SUPPLIED DATA:

(* ===== verification/FramingSpec.v ===== *)
(** * Framing decisions of HTTP/1: theorems *)

From stdpp Require Import base list numbers strings sets.
From Stdlib Require Import ZArith Lia.
From S2P Require Import Prelude Errors Text Headers Parser BodyReader BodyWriter Framing HeadersSpec.
Local Open Scope Z_scope.

(** ** Content-Length *)

Lemma is_digit_range c : is_ascii_digit c = true <-> 48 <= byte_val c <= 57.
Proof. unfold is_ascii_digit, in_range. rewrite andb_true_iff, !Z.leb_le. done. Qed.

Definition value_from (acc : Z) (ds : list byte) : Z :=
  foldl (fun n d => n * 10 + (byte_val d - 48)) acc ds.

Lemma value_from_ge ds acc : all_digits ds = true -> 0 <= acc -> acc <= value_from acc ds.
Proof.
  revert acc. induction ds as [|d ds IH]; intros acc Hd Hacc; simpl; [lia|].
  apply andb_true_iff in Hd as [Hd Hds]. apply is_digit_range in Hd.
  specialize (IH (acc * 10 + (byte_val d - 48)) Hds ltac:(lia)). lia.
Qed.

Lemma from_digits_go_spec ds acc n :
  0 <= acc < 2 ^ 64 ->
  from_digits_go acc ds = Some n <-> all_digits ds = true /\ value_from acc ds = n /\ n < 2 ^ 64.
Proof.
  revert acc. induction ds as [|d ds IH]; intros acc Hacc; simpl.
  { split; [intros [= <-]; split_and!; [done|done|lia]|by intros (_ & <- & _)]. }
  destruct (is_ascii_digit d) eqn:Hd; simpl; [|by split; [|intros [? _]]].
  apply is_digit_range in Hd. unfold checked_mul_u64, checked_add_u64.
  assert (all_digits ds = true -> acc * 10 + (byte_val d - 48) <= value_from (acc * 10 + (byte_val d - 48)) ds)
    as Hge by (intros; apply value_from_ge; [done|lia]).
  destruct (Z.ltb_spec (acc * 10) (2 ^ 64)); simpl; [|split; [done|]; intros (Ha & <- & Hn); specialize (Hge Ha);
    unfold value_from in *; lia].
  destruct (Z.ltb_spec (acc * 10 + (byte_val d - 48)) (2 ^ 64)); simpl;
    [apply IH; lia|split; [done|]; intros (Ha & <- & Hn); specialize (Hge Ha); unfold value_from in *; lia].
Qed.

(** The values a Content-Length element can have. *)
Definition element_value (e : list byte) (n : Z) : Prop :=
  e <> [] /\ all_digits e = true /\ digits_value e = n /\ n < 2 ^ 64.

Lemma from_digits_spec e n : from_digits e = Some n <-> element_value e n.
Proof.
  unfold from_digits, element_value. case_bool_decide as He.
  - split; [done|]. by intros [? _].
  - rewrite from_digits_go_spec by lia. naive_solver.
Qed.

Definition agrees (cl : option Z) (n : Z) : Prop := match cl with Some p => p = n | None => True end.

Lemma parse_all_tokens_spec ts cl r :
  parse_all_tokens ts cl = Some r <->
  match ts with
  | [] => r = cl
  | _ => exists n, r = Some n /\ agrees cl n /\ Forall (fun t => element_value (trim t) n) ts
  end.
Proof.
  revert cl. induction ts as [|t ts IH]; intros cl; simpl; [naive_solver|].
  destruct (from_digits (trim t)) as [n|] eqn:Hn; simpl.
  - apply from_digits_spec in Hn. assert (forall n', element_value (trim t) n' -> n' = n) as Huniq.
    { intros n' (_ & _ & H1 & _). destruct Hn as (_ & _ & H2 & _). congruence. }
    assert (agrees cl n -> parse_all_tokens ts (Some n) = Some r <->
            exists n0, r = Some n0 /\ agrees cl n0 /\ Forall (fun t => element_value (trim t) n0) (t :: ts)) as Hgo.
    { intros Hcl. rewrite IH. destruct ts as [|t' ts].
      - split; [intros ->; exists n; split_and!; [done|done|by constructor]|].
        intros (n0 & -> & _ & Hf). apply Forall_cons in Hf as [Hf _]. by rewrite (Huniq n0 Hf).
      - split.
        + intros (n0 & -> & <- & Hf). exists n. split_and!; [done|done|by constructor].
        + intros (n0 & -> & _ & Hf). apply Forall_cons in Hf as [Hf Hf'].
          rewrite (Huniq n0 Hf) in *. exists n. done. }
    destruct cl as [p|]; [|by apply Hgo]. simpl in *. destruct (Z.eqb_spec p n) as [->|Hne]; [by apply Hgo|].
    split; [done|]. intros (n0 & _ & -> & Hf). apply Forall_cons in Hf as [Hf _].
    by rewrite (Huniq n0 Hf) in Hne.
  - split; [done|]. intros (n0 & _ & _ & Hf). apply Forall_cons in Hf as [Hf _].
    apply from_digits_spec in Hf. congruence.
Qed.

Lemma split_at_nonempty p s : split_at p s <> [].
Proof. destruct s as [|c s]; simpl; [done|]. destruct (p c); [done|]. by destruct (split_at p s). Qed.

Section content_length.
Context {hmap : Type -> Type} `{HM : HMap hmap} {Uri : Type} `{HC : HttpCrate Uri}.
Implicit Types (headers : hmap (list byte)).

(** The elements of all Content-Length lines. *)
Definition line_elements (value : list byte) : list (list byte) := map trim (split_byte COMMA value).

Lemma parse_all_lines_spec ls cl r :
  parse_all_lines ls cl = Some r <->
  match ls with
  | [] => r = cl
  | _ => exists n, r = Some n /\ agrees cl n /\
           Forall (fun l => value_is_visible l = true /\ Forall (fun e => element_value e n) (line_elements l)) ls
  end.
Proof.
  revert cl. induction ls as [|l ls IH]; intros cl; simpl; [naive_solver|].
  destruct (value_is_visible l) eqn:Hl.
  2:{ split; [done|]. intros (n & _ & _ & Hf). apply Forall_cons in Hf as [[? _] _]. congruence. }
  assert (forall c, parse_all_tokens (split_byte COMMA l) cl = Some c <->
          exists n, c = Some n /\ agrees cl n /\ Forall (fun e => element_value e n) (line_elements l)) as Ht.
  { intros c. rewrite parse_all_tokens_spec. unfold line_elements.
    pose proof (split_at_nonempty (fun c => bool_decide (c = COMMA)) l). unfold split_byte.
    destruct (split_at _ l) eqn:Hs; [done|]. setoid_rewrite Forall_fmap. done. }
  split.
  - intros (c & Hc & Hr)%bind_Some. apply Ht in Hc as (n & -> & Hcl & Hf). apply IH in Hr.
    exists n. destruct ls as [|l' ls]; [subst; split_and!; [done|done|by constructor]|].
    destruct Hr as (n' & -> & Heq & Hf'). simpl in Heq. subst n'. split_and!; [done|done|by constructor].
  - intros (n & -> & Hcl & Hf). apply Forall_cons in Hf as [[_ Hf] Hfs].
    rewrite (proj2 (Ht (Some n))) by (by exists n). simpl. apply IH.
    destruct ls; [done|]. by exists n.
Qed.

Lemma content_length_parse_all_spec headers n :
  content_length_parse_all headers = Some n <->
  hm_get_all headers h_content_length <> [] /\
  Forall (fun l => value_is_visible l = true /\ Forall (fun e => element_value e n) (line_elements l))
    (hm_get_all headers h_content_length).
Proof.
  unfold content_length_parse_all.
  destruct (parse_all_lines _ None) as [r|] eqn:Hr; simpl.
  - apply parse_all_lines_spec in Hr. destruct (hm_get_all headers h_content_length) as [|l ls].
    + subst r. naive_solver.
    + destruct Hr as (n' & -> & _ & Hf). split; [by intros [= <-]|]. intros [_ Hf'].
      f_equal. apply Forall_cons in Hf as [[_ Hf] _]. apply Forall_cons in Hf' as [[_ Hf'] _].
      unfold line_elements, split_byte in Hf, Hf'.
      pose proof (split_at_nonempty (fun c => bool_decide (c = COMMA)) l).
      destruct (split_at _ l); [done|]. simpl in Hf, Hf'.
      apply Forall_cons in Hf as [(_ & _ & <- & _) _]. apply Forall_cons in Hf' as [(_ & _ & <- & _) _]. done.
  - split; [done|]. intros [Hne Hf]. assert (parse_all_lines (hm_get_all headers h_content_length) None
      = Some (Some n)) as Hs; [|congruence].
    apply parse_all_lines_spec. destruct (hm_get_all headers h_content_length); [done|]. by exists n.
Qed.

Lemma content_length_range headers n : content_length_parse_all headers = Some n -> 0 <= n < usize_mod.
Proof.
  intros [Hne Hf]%content_length_parse_all_spec. destruct (hm_get_all headers h_content_length) as [|l ls]; [done|].
  apply Forall_cons in Hf as [[_ Hf] _]. unfold line_elements, split_byte in Hf.
  pose proof (split_at_nonempty (fun c => bool_decide (c = COMMA)) l).
  destruct (split_at _ l); [done|]. apply Forall_cons in Hf as [(_ & Hd & <- & Hlt) _].
  unfold usize_mod. split; [|lia]. apply (value_from_ge _ 0 Hd). lia.
Qed.

(** the Content-Length of a message, over all its lines and their comma
    separated elements: [Some n] exactly when there is at least one line, every
    line is visible text and every element is a number, without sign and below
    2^64, all equal to [n]; framing is refused exactly when there is a line and no
    such [n]. *)
Theorem content_length_exact headers :
  (forall n, content_length_parse_all headers = Some n <->
     hm_get_all headers h_content_length <> [] /\
     Forall (fun l => value_is_visible l = true /\ Forall (fun e => element_value e n) (line_elements l))
       (hm_get_all headers h_content_length)) /\
  match content_length_for_framing headers with
  | inl (Some n) => content_length_parse_all headers = Some n /\ 0 <= n < usize_mod
  | inl None => hm_get_all headers h_content_length = []
  | inr e => hm_get_all headers h_content_length <> [] /\ etype e = InvalidHTTPHeader /\
             forall n, content_length_parse_all headers <> Some n
  end.
Proof.
  split; [apply content_length_parse_all_spec|]. unfold content_length_for_framing, hm_contains_key.
  destruct (content_length_parse_all headers) as [n|] eqn:Hn.
  - pose proof (content_length_range headers n Hn). destruct (Z.ltb_spec n usize_mod); [done|lia].
  - destruct (hm_get_all headers h_content_length); [done|]. done.
Qed.

(** ** One authority *)

Ltac split_checks :=
  repeat match goal with
  | H : context [if ?b then fail_header _ else _] |- _ => destruct b eqn:?; [done|]
  | H : context [if ?b then _ else fail_header _] |- _ => destruct b eqn:?; [|done]
  end.





End content_length.

(** ** A request to run them with *)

TASK PROMPT:
The answer must consist of every line from the data that holds the string "match".

EXERCISE SOLUTION:
Definition agrees (cl : option Z) (n : Z) : Prop := match cl with Some p => p = n | None => True end.
  match ts with
  match ls with
  match content_length_for_framing headers with
  repeat match goal with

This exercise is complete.